Eugene comments on The genie knows, but doesn't care - Less Wrong

54 Post author: RobbBB 06 September 2013 06:42AM

You are viewing a comment permalink. View the original post to see all comments and the full post content.

Comments (515)

You are viewing a single comment's thread. Show more comments above.

Comment author: CoffeeStain 07 September 2013 09:29:41PM *  12 points [-]

Instead of friendliness, could we not code, solve, or at the very least seed boxedness?

It is clear that any AI strong enough to solve friendliness would already be using that power in unpredictably dangerous ways, in order to provide the computational power to solve it. But is it clear that this amount of computational power could not fit within, say, a one kilometer-cube box outside the campus of MIT?

Boxedness is obviously a hard problem, but it seems to me at least as easy as metaethical friendliness. The ability to modify a wide range of complex environments seems instrumental in an evolution into superintelligence, but it's not obvious that this necessitates the modification of environments outside the box. Being able to globally optimize the universe for intelligence involves fewer (zero) constraints than would exist with a boxedness seed, but the only question is whether or not this constraint is so constricting as to preclude superintelligence, which it's not clear to me that it is.

It seems to me that there is value in finding the minimally-restrictive safety-seed in AGI research. If any restriction removes some non-negligible ability to globally optimize for intelligence, the AIs of FAI researchers will be necessarily at a disadvantage to all other AGIs in production. And having more flexible restrictions increases the chance than any given research group will apply the restriction in their own research.

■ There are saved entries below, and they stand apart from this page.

Lemma held_cons q m ms : held q (m :: ms) = held_by q m + held q ms.
Proof. done. Qed.

Lemma held_insert q ms i m m' :
  ms !! i = Some m → held q (<[i := m']> ms) = held q ms - held_by q m + held_by q m'.
Proof.
  revert i. induction ms as [|m0 ms IH]; intros [|i] Hi; simplify_eq/=; rewrite !held_cons; [lia|].
  specialize (IH i Hi). lia.
Qed.
Lemma held_nonneg q ms : 0 <= held q ms.
Proof.
  induction ms as [|m ms IH]; [done|]. rewrite held_cons. pose proof (held_by_nonneg q m). lia.
Qed.
Lemma held_lookup q ms i m : ms !! i = Some m → held_by q m <= held q ms.
Proof.
  revert i. induction ms as [|m0 ms IH]; intros [|i] Hi; simplify_eq/=; rewrite held_cons.
  - pose proof (held_nonneg q ms). lia.
  - specialize (IH i Hi). pose proof (held_by_nonneg q m0). lia.
Qed.
Lemma held_lookup_two q ms i j m1 m2 :
  i ≠ j → ms !! i = Some m1 → ms !! j = Some m2 → held_by q m1 + held_by q m2 <= held q ms.
Proof.
  revert i j. induction ms as [|m0 ms IH]; intros [|i] [|j] Hne Hi Hj; simplify_eq/=; rewrite held_cons.
  - pose proof (held_lookup q ms j m2 Hj). lia.
  - pose proof (held_lookup q ms i m1 Hi). lia.
  - assert (i ≠ j) as Hij by congruence. specialize (IH i j Hij Hi Hj). pose proof (held_by_nonneg q m0). lia.
Qed.

(** A block that two entries mention is held twice. *)
Lemma held_twice q ms i j m1 m2 r1 r2 :
  ms !! i = Some m1 → ms !! j = Some m2 → q ∈ blocks_of m1 r1 → q ∈ blocks_of m2 r2 →
  (i = j ∧ r1 = r2) ∨ 2 <= held q ms.
Proof.
  intros Hi Hj Hq1 Hq2. apply occ_pos in Hq1, Hq2. destruct (decide (i = j)) as [->|Hne].
  - assert (m1 = m2) as <- by congruence. destruct (decide (r1 = r2)) as [->|Hr]; [by left|right].
    pose proof (held_by_two q m1 r1 r2 Hr). pose proof (held_lookup q ms j m1 Hi). lia.
  - right. pose proof (held_lookup_two q ms i j m1 m2 Hne Hi Hj).
    pose proof (held_by_occ q m1 r1). pose proof (held_by_occ q m2 r2). lia.
Qed.
End held.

If we believe that there is a large chance that all of our efforts at friendliness will be futile, and that the world will create a dominant UFAI despite our pleas, then we should be adopting a consequentialist attitude toward our FAI efforts. If our goal is to make sure that an imprudent AI research team feels as much intellectual guilt as possible over not listening to our risk-safety pleas, we should be as restrictive as possible. If our goal is to inch the likelihood that an imprudent AI team creates a dominant UFAI, we might work to place our pleas at the intersection of restrictive, communicable, and simple.

Comment author: Eugene 11 October 2013 07:50:53PM *  0 points [-]

A slightly bigger "large risk" than Pentashagon puts forward is that a provably boxed UFAI could indifferently give us information that results in yet another UFAI, just as unpredictable as itself (statistically speaking, it's going to give us more unhelpful information than helpful, as Robb point out). Keep in mind I'm extrapolating here. At first you'd just be asking for mundane things like better transportation, cures for diseases, etc. If the UFAI's mind is strange enough, and we're lucky enough, then some of these things result in beneficial outcomes, politically motivating humans to continue asking it for things. Eventually we're going to escalate to asking for a better AI, at which point we'll get a crap-shoot.

An even bigger risk than that -though - is that if it's especially Unfriendly, it may even do this intentionally, going so far as to pretend it's friendly while bestowing us with data to make an AI even more Unfriendly AI than itself. So what do we do, box that AI as well, when it could potentially be even more devious than the one that already convinced us to make this one? Is it just boxes, all the way down? (spoilers: it isn't, because we shouldn't be taking any advice from boxed AIs in the first place)

The only use of a boxed AI is to verify that, yes, the programming path you went down is the wrong one, and resulted in an AI that was indifferent to our existence (and therefore has no incentive to hide its motives from us). Any positive outcome would be no better than an outcome where the AI was specifically Evil, because if we can't tell the difference in the code prior to turning it on, we certainly wouldn't be able to tell the difference afterward.